Ministro da Agricultura conhece centros de pesquisa agrícola da China – Egídio Serpa


Em uma das agendas mais importantes para a equipe técnica do Ministério da Agricultura e Pecuária (Mapa) que se encontra em viagem à China, foram realizadas hoje em Pequim visitas técnicas à Universidade de Agricultura da China (CAU) e à Syngenta Grupo China.

Com o objetivo de fortalecer as parcerias técnico-científicas para o aumento da produção brasileira de forma sustentável, o ministro da Agricultura, Carlos Fávaro foi, pessoalmente, conhecer os principais centros de pesquisa de agricultura da Ásia.

Na CAU, considerada a segunda melhor do mundo na área, ele reforçou a intenção de fortalecer a cooperação técnica visando a segurança alimentar de ambos os países.
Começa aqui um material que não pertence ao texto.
(** The stages before the outputs leave the list of outputs empty and keep
    the context. *)
Lemma add_inputs_outputs (l : list input_thing) b b' :
  add_inputs b l = Ok b' ->
  b_context b' = b_context b /\ b_outputs b' = b_outputs b.
Proof.
  unfold add_inputs. intros Hb.
  apply (fold_result_invariant add_input_thing
           (fun b' => b_context b' = b_context b /\ b_outputs b' = b_outputs b)
           (fun _ => True) l b b'); [|apply Forall_forall; auto|auto|exact Hb].
  clear. intros b0 i b1 _ [Hc Ho] Hstep.
  destruct i as [a|s|w|u|]; cbn in Hstep;
    try (destruct (w_address w); [|discriminate]);
    injection Hstep as <-; cbn; auto.
Qed.

Lemma set_mint_outputs b mint_list scripts all_assets b' :
  set_mint b mint_list scripts all_assets = Ok b' ->
  b_context b' = b_context b /\ b_outputs b' = b_outputs b.
Proof.
  unfold set_mint. destruct mint_list.
  - intros [= <-]. auto.
  - intros Hb. apply bind_ok in Hb as (slots & _ & Hb).
    apply bind_ok in Hb as (ttl & _ & Hb). injection Hb as <-. auto.
Qed.

Lemma set_auxiliary_data_outputs b meta aux :
  b_context (set_auxiliary_data b meta aux) = b_context b
  /\ b_outputs (set_auxiliary_data b meta aux) = b_outputs b.
Proof. destruct meta; auto. Qed.

(** ** The bundle of the probe *)

(** The tokens kept in [mints_dict] are kept under the hash of their
    policy. *)
Lemma sort_out_mints_policy (mint_list : list Token) st :
  sort_out_mints mint_list = Ok st ->
  forall h inner name t,
    In (h, inner) (mints_dict st) -> In (name, t) inner ->
    token_policy_hash t = Ok h.
Proof.
  intros Hst. unfold sort_out_mints in Hst.
  apply (fold_result_invariant sort_mint
           (fun st => forall h inner name t,
                In (h, inner) (mints_dict st) -> In (name, t) inner ->
                token_policy_hash t = Ok h)
           (fun _ => True) mint_list (mkMintState [] [] []) st);
    [|apply Forall_forall; auto|intros ? ? ? ? []|exact Hst].
  clear. intros st token st' _ Hinv Hstep h inner name t Hin Hname.
  unfold sort_mint in Hstep. apply bind_ok in Hstep as (ph & Hph & Hstep).
  injection Hstep as <-. cbn [mints_dict] in Hin.
  apply dict_set_in in Hin as [[-> ->]|Hin]; [|eauto].
  apply dict_set_in in Hname as [[_ ->]|Hname]; [exact Hph|].
  destruct (dict_get (mints_dict st) ph) as [[|kv known]|] eqn:Hknown;
    cbn in Hname; try contradiction.
  apply dict_get_in in Hknown. eauto.
Qed.

(** The inner loop: [mint_assets] holds strictly positive quantities of the
    tokens only, and every strictly positive quantity of [assets]. *)
Lemma policy_assets_positive (tokens : list (pystr * Token)) assets mint_assets :
  policy_assets tokens = Ok (assets, mint_assets) ->
  (forall an q, In (an, q) mint_assets ->
     0 < q /\ exists name t, In (name, t) tokens
                             /\ token_asset_name t = Ok an /\ tok_amount t = q)
  /\ (forall an q, dict_get assets an = Some q -> 0 < q ->
                   dict_get mint_assets an = Some q).
Proof.
  intros Hr. unfold policy_assets in Hr.
  apply (fold_result_invariant policy_asset
           (fun acc =>
              (forall an q, In (an, q) (snd acc) ->
                 0 < q /\ exists name t, In (name, t) tokens
                                         /\ token_asset_name t = Ok an
                                         /\ tok_amount t = q)
              /\ (forall an q, dict_get (fst acc) an = Some q -> 0 < q ->
                               dict_get (snd acc) an = Some q))
           (fun e => In e tokens) tokens ([], []) (assets, mint_assets));
    [|apply Forall_forall; auto|split; [intros ? ? []|discriminate]|exact Hr].
  clear. intros [a m] [name t] [a' m'] Hin [Hsound Hcomplete] Hstep.
  cbn [fst snd] in *. unfold policy_asset in Hstep. cbn [fst snd] in Hstep.
  apply bind_ok in Hstep as (an0 & Han0 & Hstep).
  destruct (Z.ltb_spec 0 (tok_amount t)) as [Hpos|Hneg].
  - rewrite Han0 in Hstep. cbn [mbind result_bind] in Hstep.
    injection Hstep as <- <-. split.
    + intros an q Hq. apply dict_set_in in Hq as [[-> ->]|Hq]; [|auto].
      split; [exact Hpos|]. exists name, t. auto.
    + intros an q Hq Hq0. destruct (decide (an0 = an)) as [->|Hne].
      * rewrite dict_get_set in Hq |- *. exact Hq.
      * rewrite dict_get_set_ne in Hq |- * by exact Hne. auto.
  - injection Hstep as <- <-. split; [exact Hsound|].
    intros an q Hq Hq0. destruct (decide (an0 = an)) as [->|Hne].
    + rewrite dict_get_set in Hq. injection Hq as <-. lia.
    + rewrite dict_get_set_ne in Hq by exact Hne. auto.
Qed.

(** The outer loop: [mint_multiasset] is the mint-only bundle of the list. *)
Lemma build_multiassets_mint_only (mint_list : list Token) st
    mint_multiasset all_assets :
  sort_out_mints mint_list = Ok st ->
  build_multiassets (mints_dict st) = Ok (mint_multiasset, all_assets) ->
  mint_only mint_list all_assets mint_multiasset.
Proof.
  intros Hst Hbuild.
  pose proof (sort_out_mints_tokens _ _ Hst) as Hfrom.
  pose proof (sort_out_mints_policy _ _ Hst) as Hpolicy.
  unfold build_multiassets in Hbuild.
  apply (fold_result_invariant policy_multiasset
           (fun acc => mint_only mint_list (snd acc) (fst acc))
           (fun e => In e (mints_dict st))
           (mints_dict st) ([], []) (mint_multiasset, all_assets));
    [|apply Forall_forall; auto| |exact Hbuild].
  - intros [mm all] [h0 inner] [mm' all'] Hin (Hne & Hsound & Hcomplete) Hstep.
    cbn [fst snd] in *. unfold policy_multiasset in Hstep. cbn [fst snd] in Hstep.
    apply bind_ok in Hstep as ([assets mint_assets] & Hassets & Hstep).
    apply policy_assets_positive in Hassets as [Hms Hmc].
    injection Hstep as <- <-. split; [|split].
    + intros h a Ha. destruct mint_assets as [|e rest]; [eauto|].
      apply dict_set_in in Ha as [[_ ->]|Ha]; [discriminate | eauto].
    + intros h a an q Ha Hq.
      assert (Hnew : In (an, q) mint_assets -> h = h0 ->
                0 < q /\ exists t, In t mint_list /\ token_policy_hash t = Ok h
                                   /\ token_asset_name t = Ok an
                                   /\ tok_amount t = q).
      { intros Hq' ->. destruct (Hms _ _ Hq') as (Hpos & name & t & Ht & Han & Hamt).
        split; [exact Hpos|]. exists t. eauto 6. }
      destruct mint_assets as [|e rest]; [eauto|].
      apply dict_set_in in Ha as [[-> ->]|Ha]; [auto | eauto].
    + intros h an q Hq Hq0. unfold quantity_of in Hq |- *.
      destruct (decide (h0 = h)) as [->|Hother].
      * rewrite dict_get_set in Hq. pose proof (Hmc _ _ Hq Hq0) as Hm.
        destruct mint_assets as [|e rest]; [discriminate|].
        rewrite dict_get_set. exact Hm.
      * rewrite dict_get_set_ne in Hq by exact Hother.
        pose proof (Hcomplete _ _ _ Hq Hq0) as Hm. unfold quantity_of in Hm.
        destruct mint_assets as [|e rest]; [exact Hm|].
        rewrite dict_get_set_ne by exact Hother. exact Hm.
  - split; [intros ? ? []|]. split; [intros ? ? ? ? []|]. discriminate.
Qed.
End OutputFacts.

(** C2 (as amended). In every call that returns, the builder receives one
    record per output, in order, and each is what the formatter returns
    with the same probe bundle: [mint_multiasset], which the composer builds
    from the mints of the call and which holds their strictly positive
    quantities only. For an output whose requested minor-unit amount is
    zero the amount becomes the minimum that [min_lovelace] reports for a
    record at the output's address carrying one million lovelace and that
    bundle; the output's own token bundle does not enter the probe. An
    output with a nonzero amount keeps it unmodified. In both cases the
    record carries the output's own merged bundle. With this context and
    this bundle the formatter returns for every output whose tokens, amount
    and address it can read, provided the minimum fits a float when the
    amount is zero. *)
Theorem output_amount_rule `{Collaborators} (self : Wallet) (args : transact_args)
    (r : request) :
  transact self args = Ok r ->
  exists tx_context minted mint_multiasset all_assets,
    find_context self (context args) = Ok tx_context
    /\ sort_out_mints (optional_list (mints args)) = Ok minted
    /\ build_multiassets (mints_dict minted) = Ok (mint_multiasset, all_assets)
    /\ mint_only (optional_list (mints args)) all_assets mint_multiasset
    /\ Forall2 (fun output o =>
                  format_output tx_context mint_multiasset output = Ok o
                  /\ formatted tx_context mint_multiasset output o)
         (optional_list (outputs args)) (b_outputs (request_builder r))
    /\ forall output own_bundle requested address,
         output_multi_asset (out_tokens output) = Ok own_bundle ->
         output_amount (out_amount output) = Ok requested ->
         output_address (out_address output) = Ok address ->
         (lovelace requested <> 0 ->
          format_output tx_context mint_multiasset output
          = Ok (mkTransactionOutput address
                  (mkValue (lovelace requested) own_bundle)))
         /\ (lovelace requested = 0 ->
             Z.abs (min_lovelace tx_context
                      (min_lovelace_probe address mint_multiasset)) < 2 ^ 1023 ->
             format_output tx_context mint_multiasset output
             = Ok (mkTransactionOutput address
                     (mkValue (min_lovelace tx_context
                                 (min_lovelace_probe address mint_multiasset))
                              own_bundle))).
Proof.
  intros Hr. apply transact_ok in Hr
    as (c & change & minted & mm & all & meta & aux & certs0 & certs & sg & wd
        & sg' & b1 & b2 & b3 & Hc & _ & Hminted & Hbuild & _ & _ & _ & _ & _
        & Hb1 & Hb2 & Hb3 & Hbuilder).
  exists c, minted, mm, all. repeat (split; [assumption|]).
  split; [exact (build_multiassets_mint_only _ _ _ _ Hminted Hbuild)|].
  split; [|apply format_output_returns].
  apply add_inputs_outputs in Hb1 as [Hc1 Ho1].
  apply set_mint_outputs in Hb2 as [Hc2 Ho2].
  destruct (set_auxiliary_data_outputs b2 meta aux) as [Hc3 Ho3].
  apply add_outputs_formatted in Hb3 as (_ & records & Hrecords & Hall).
  rewrite Hc3, Hc2, Hc1 in Hall. rewrite Ho3, Ho2, Ho1 in Hrecords.
  cbn [new_builder b_context b_outputs app] in Hall, Hrecords.
  rewrite Hbuilder.
  replace (b_outputs (set_withdrawals (set_certificates b3 certs) wd))
    with (b_outputs b3) by (destruct certs, wd; reflexivity).
  rewrite Hrecords. exact Hall.
Qed.

(** [Output(alice_address, Lovelace(0))]: no amount and no tokens. *)
Definition bare_output : Output :=
  mkOutput (AddrObj Fixture.alice_address)
    (AmountObj (mkAmount Lovelace (PInt 0) lovelace_t 0 (PFloat (Fin 0)))) None.

(** [Output(alice_address, Lovelace(5), tokens=[Token(P, 5, "abc")])] *)
Definition small_output : Output :=
  mkOutput (AddrObj Fixture.alice_address) (AmountObj five_lovelace)
    (Some (Many [Fixture.token 5])).

(** [Token(P, -3, "xyz")]: three tokens to burn. *)
Definition burnt_token : Token :=
  mkToken (PolicyToken Fixture.policy_P) (-3) (py "xyz") (py "78797a") (VDict []).

(** [transact(inputs=[self], outputs=[bare_output, small_output],
              mints=[Token(P, 5, "abc"), Token(P, -3, "xyz")],
              build_only=True)] *)
Definition mint_and_send_call : transact_args :=
  mkArgs (Many [InputWallet Fixture.alice])
    (Some (Many [bare_output; small_output]))
    (Some (Many [Fixture.token 5; burnt_token])) None None None None None true
    None None true true false None.

(** Five tokens are minted and three of another name burned, where the
    policy directory holds a file [.script]. The probe bundle holds the five
    minted tokens alone. The output without amount and without tokens gets
    1,150,000, the minimum of a record carrying one asset; the output with
    5 lovelace keeps them. *)
Lemma output_amount_rule_witness :
  exists r,
    @transact Fixture.with_script_file Fixture.alice mint_and_send_call = Ok r
    /\ map to_amount (b_outputs (request_builder r))
       = [mkValue 1150000 [];
          mkValue 5 [(Fixture.policy_hash, [(Fixture.abc, 5)])]]
    /\ exists tx_context minted mint_multiasset all_assets,
         find_context Fixture.alice (context mint_and_send_call) = Ok tx_context
         /\ @sort_out_mints Fixture.with_script_file
              (optional_list (mints mint_and_send_call)) = Ok minted
         /\ @build_multiassets Fixture.with_script_file (mints_dict minted)
            = Ok (mint_multiasset, all_assets)
         /\ @mint_only Fixture.with_script_file
              (optional_list (mints mint_and_send_call)) all_assets
              mint_multiasset
         /\ Forall2 (fun output o =>
                       @format_output Fixture.with_script_file tx_context
                         mint_multiasset output = Ok o
                       /\ @formatted Fixture.with_script_file tx_context
                            mint_multiasset output o)
              (optional_list (outputs mint_and_send_call))
              (b_outputs (request_builder r))
         /\ mint_multiasset = [(Fixture.policy_hash, [(Fixture.abc, 5)])]
         /\ all_assets
            = [(Fixture.policy_hash, [(Fixture.abc, 5); ([120; 121; 122]%N, -3)])].
Proof.
  eexists. split; [vm_compute; reflexivity|]. split; [vm_compute; reflexivity|].
  destruct (@output_amount_rule Fixture.with_script_file Fixture.alice
              mint_and_send_call _ ltac:(vm_compute; reflexivity))
    as (c & minted & mm & all & Hc & Hminted & Hbuild & Honly & Hall & _).
  exists c, minted, mm, all. repeat (split; [assumption|]).
  vm_compute in Hminted. injection Hminted as <-.
  vm_compute in Hbuild. injection Hbuild as <- <-.
  split; vm_compute; reflexivity.
Defined.
(** * Photobooth: a shallow embedding of [Photobooth.py]

    The program drives a camera, two GPIO pins and the file system through
    library calls.  Those calls are modelled as primitives of a state and
    exception monad over a [world]; every primitive that reaches hardware or
    the operating system appends an [event] to the world's [trace] and is a
    point where the environment may raise a Python exception. *)

From Stdlib Require Import ZArith String Ascii List Lia DecimalString.
From stdpp Require Import base option list gmap strings.

Local Open Scope string_scope.
Local Open Scope Z_scope.
Local Open Scope list_scope.

(** ** Python values and built-ins used by the program *)

Module Py.

(** [str(n)] for a Python [int]. *)
Definition str (n : Z) : string := NilZero.string_of_int (Z.to_int n).

(** [range(start, stop, step)]; [step] is never [0] in the program. *)
Definition range_len (start stop step : Z) : Z :=
  if 0 <? step then Z.max 0 ((stop - start + step - 1) / step)
  else if step <? 0 then Z.max 0 ((start - stop - step - 1) / (- step))
  else 0.

Definition range3 (start stop step : Z) : list Z :=
  map (fun k => start + Z.of_nat k * step)
      (seq 0 (Z.to_nat (range_len start stop step))).
(** X8. No row yet, a usage above [THRESHOLD], a table without failures,
    no overlapping writer and an e-mail service answering "Succeeded": the
    row is created with [ActionDone = false], one e-mail is sent, and the
    row is written once more with [ActionDone = true] and a later
    [LastUpdated]; the usage update never runs, as the created row already
    holds the usage. *)
Theorem new_row_alert (E : env) name sum month (w : world) r w' :
  alone E -> reliable E ->
  w_store w !! row_key name month = None ->
  (THRESHOLD < sum)%Z -> env_email E name sum = Ok "Succeeded" ->
  reconcile E name sum month w = (r, w') ->
  let e := mkEntity "DeploymentType" (name ++ "-" ++ month) sum false (env_now E (w_clock w)) in
  let e' := set_ActionDone true (env_now E (S (w_clock w))) e in
  r = Ok () /\
  w_store w' = <[row_key name month := e']> (w_store w) /\
  new_events w w' =
    [EvUpdate e' (Ok ()); EvLog (LogAlertSent name); EvEmail name sum (Ok "Succeeded");
     EvCreate e (Ok ());
     EvGet "DeploymentType" (name ++ "-" ++ month) (Err (StatusErr 404))].
Proof.
  intros HA HR Hl Hlt Hm Hrun. unfold row_key in *. from_run Hrun. crush_with use_env.
  all: try lia.
  all: try (unfold shouldSendAlert, THRESHOLD in *; simpl in *;
            match goal with H : (_ <? _)%Z = false |- _ => apply Z.ltb_ge in H end; lia).
  all: repeat split; try reflexivity.
  rewrite insert_insert_eq. reflexivity.
Qed.

Lemma new_row_alert_witness :
  let '(r, w') := reconcile (honest_env "Succeeded") "gpt4dev" 1500 "2024-10" (init_world ∅) in
  r = Ok ().
Proof.
  destruct (reconcile (honest_env "Succeeded") "gpt4dev" 1500 "2024-10" (init_world ∅))
    as [r w'] eqn:Hr.
  refine (proj1 (new_row_alert (honest_env "Succeeded") "gpt4dev" 1500 "2024-10"
            (init_world ∅) r w' (fun n st => eq_refl) (fun n => eq_refl) eq_refl _ eq_refl Hr)).
  unfold THRESHOLD; lia.
Defined.
(** The addresses of a request, mode by mode. *)
Definition addresses_of (d : Discovery) : list string :=
  match type d with
  | IP => ips d
  | MULTI => flat_map expand (scans d)
  | FULL => ips d ++ flat_map expand (scans d)
  | LOCAL => match getLocalRangeIp with Ok l => l | Unexpected _ => [] end
  | OTHER => []
  end.

(** The power links of a request that name a source. *)
Definition linked_sources (ls : list Link) : list PowerLink :=
  map (fun link => mkPowerLink (src link) (link_type link))
      (filter (fun link => negb (src link =? "0")%string) ls).

(** Everything of the object but the four counters and the total. *)
Definition outline (ad : AutoDiscovery) :=
  (m_params ad, m_listIpAddress ad, m_listIpAddressNb ad,
   m_listIpAddressCount ad, m_defaultValuesLinks ad, m_poolScan ad,
   scanCheckThreads ad,
   state (m_statusDiscovery ad), progress (m_statusDiscovery ad)).

(** A computation of a task that changes the counters at most. *)
Definition keeps_outline {A} (c : St ScanWorld A) : Prop :=
  forall w, outline (obj (snd (c w))) = outline (obj w).

(** The creation requests of a log, and how many of them were accepted
    for a sub type that is counted. *)
Definition creates (l : list ScanEvent) : list Request :=
  flat_map (fun e => match e with Create req _ => [req] | Try _ _ => [] end) l.

Definition is_counted (e : ScanEvent) : bool :=
  match e with
  | Create req (Ok _) => counted_subtype (req_sub_type req)
  | _ => false
  end.

Definition published (l : list ScanEvent) : nat :=
  List.length (filter is_counted l).

(** The total follows the log: it is [d0] plus the counted publications,
    in the counters' arithmetic. *)
Definition tallied (d0 : Z) (w : ScanWorld) : Prop :=
  discovered (m_statusDiscovery (obj w))
    = wrap counter_bits (d0 + Z.of_nat (published (log w))).

Definition keeps_tally {A} (c : St ScanWorld A) : Prop :=
  forall d0 w, tallied d0 w -> tallied d0 (snd (c w)).

(** The request [create_asset] builds for a candidate. *)
Definition asset_request (ad : AutoDiscovery) (ipAddress : string)
  (asset : Asset) : Request :=
  mkRequest (a_type asset) (a_subtype asset) getAssetStatus
            (priority (aux (m_params ad))) (m_defaultValuesLinks ad)
            (parent_or_empty ad)
            (snd (updateHostName ipAddress
                    (flat_map contribution (a_ext asset)))).

(** The request [create_sensor] builds for a sensor of the asset
    published as [assetNameCreated]. *)
Definition sensor_request (ad : AutoDiscovery) (assetNameCreated : string)
  (sensor : Sensor) : Request :=
  mkRequest (s_type sensor) (s_subtype sensor) getAssetStatus
            (priority (aux (m_params ad))) [] assetNameCreated
            (flat_map contribution (s_ext sensor)
             ++ [("logical_asset", mkMapExtObj (parent_or_empty ad) false true);
                 ("parent_name.1", mkMapExtObj assetNameCreated false true)]).

End Notions.

End Lifecycle.

(** Notions for further properties of the probe. *)
Module ProbeNotions.
Import Protocols.

(** The answers on which [tryPowercom] accepts a device: the resource is
    fetched, it parses, and its device type is "ups" or "ats". *)
Definition powercom_accepts (net : Net) (addr : string) (port : Z) : bool :=
  match neon_get net "https" addr port powercom_path with
  | Ok content =>
      match yaml_device_type net content with
      | Ok deviceType =>
          (deviceType =? "ups")%string || (deviceType =? "ats")%string
      | Unexpected _ => false
      end
  | Unexpected _ => false
  end.

(** The product descriptions [tryXmlPdc] goes on with: a known card that
    does not speak XML.V4. *)
Definition supported_card (prod : ProductInfo) : bool :=
  ((name prod =? "Network Management Card")%string
   || (name prod =? "HPE UPS Network Module")%string)
  && negb (pi_protocol prod =? "XML.V4")%string.

(** The answers on which [tryXmlPdc] accepts a device. *)
Definition xml_accepts (net : Net) (addr : string) (port : Z) : bool :=
  match xml_product net addr port with
  | Ok prod =>
      supported_card prod
      && is_ok (xml_properties net addr port (summary_url prod))
  | Unexpected _ => false
  end.

(** The number of events of a trace that satisfy [f]. *)
Definition count_events (f : Event -> bool) (l : list Event) : nat :=
  List.length (filter f l).

Definition is_close (e : Event) : bool :=
  match e with EvClose => true | _ => false end.

Definition is_free (e : Event) : bool :=
  match e with EvFreeaddrinfo => true | _ => false end.

Definition is_http (e : Event) : bool :=
  match e with EvHttpGet _ _ _ _ => true | _ => false end.

End ProbeNotions.

(** More sample inputs. *)
Module MoreSamples.
Import AutoDiscovery Samples.

(** The sample scan with the single credential that every enumeration
    refuses. *)
Definition refused_request : StartIn :=
  mkStartIn [] (mkDiscovery IP ["10.0.0.7"] [] [] ["c1"]) (mkAux 3 "0").

Definition refused_object : AutoDiscovery.AutoDiscovery :=
  snd (start (env := sample_env) refused_request (statusDiscoveryInit blank)).

(** A network whose hosts do not answer the liveness check. *)
Definition dead_net : Protocols.Net :=
  Protocols.mkNet (fun _ => false)
        (fun _ _ _ _ => Unexpected "connection refused")
        (fun _ => Unexpected "bad yaml")
        (fun _ _ => Unexpected "connection refused")
        (fun _ _ _ => Unexpected "connection refused")
        (fun _ _ => 0)
        (fun _ => "gai error")
        (fun _ _ => (3, 0))
        (fun _ _ => (0, 0))
        (fun _ _ => 1)
        (fun _ _ => (0, 0))
        (fun _ _ _ => 1)
        (fun _ => "error").
(** * The CloudFront image resizer ([src/handler/CloudFront/imageResizer.ts])

    A shallow embedding of the Lambda@Edge handler: the tables [imageType]
    and [validType], request parsing ([decodeURIComponent], [path.parse],
    [decodeURI]), the three mutable response objects with the header object
    they share, the callbacks of the handler (the timer, the S3 callback,
    the Sharp continuation) and the event loop that runs them.

    JavaScript strings are modelled as [string]; a character outside ASCII
    is held as its UTF-8 bytes.  The external collaborators (S3, the
    dimension probe [sizeOf], the Sharp codec) are fields of an environment
    record. *)

From Stdlib Require Import ZArith NArith Ascii String List Bool Lia.
From stdpp Require Import gmap strings list fin_maps.
Import ListNotations.

Local Open Scope string_scope.
Local Open Scope Z_scope.

(** ** JavaScript values the handler relies on *)
Module JS.

(** A Node [Buffer]. *)
Definition Buffer : Type := list Byte.byte.

(** [Buffer.length], a number. *)
Definition Buffer_length (b : Buffer) : Z := Z.of_nat (length b).

(** [String.prototype.length] on the strings of this program. *)
Definition String_length (s : string) : Z := Z.of_nat (String.length s).

(** *** Property lookup on an object literal

    [o[k]] on an object literal finds the literal's own properties and
    then the properties every object inherits from [Object.prototype]. *)
Definition Object_prototype_keys : list string :=
  [ "constructor"; "__proto__"; "hasOwnProperty"; "isPrototypeOf";
    "propertyIsEnumerable"; "toLocaleString"; "toString"; "valueOf";
    "__defineGetter__"; "__defineSetter__"; "__lookupGetter__";
    "__lookupSetter__" ].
Desde 2016 a instituição mantém parceria com a Universidade de São Paulo (USP), tendo demonstrado a intenção de ampliar os programas de intercâmbio. 

A universidade chinesa conta com um corpo docente de mais de 2 mil profissionais e com cerca de 25 mil estudantes de graduação e pós-graduação. 

Com laboratórios de agronomia e medicina veterinária, a CAU promove pesquisas que podem auxiliar o Brasil no desenvolvimento de sua agropecuária.

“Sabemos que a China caminha a passos largos em relação à edição gênica e o Brasil também começa esse desenvolvimento. Juntos podemos acelerar esse processo tão importante”, disse o ministro durante encontro com o presidente da CAU, Sun Qixin.

No mesmo sentido, a delegação brasileira, que também contou com a participação de empresários da agropecuária, esteve na Syngenta Grupo China para conhecer as mais recentes pesquisas da empresa em melhoria genética.

O CEO do grupo Syngenta, Erik Fyrwald, reforçou a importância de investimento no Brasil para seguir avançando na produção de alimentos sustentáveis para o mundo.

Na sede do grupo na China, a equipe técnica do Ministério da Agricultura conheceu as técnicas de pesquisas que estão sendo desenvolvidas e também o selo MAP, que garante a rastreabilidade de diversos alimentos, assim como ocorre no algodão brasileiro, agregando valor à produção.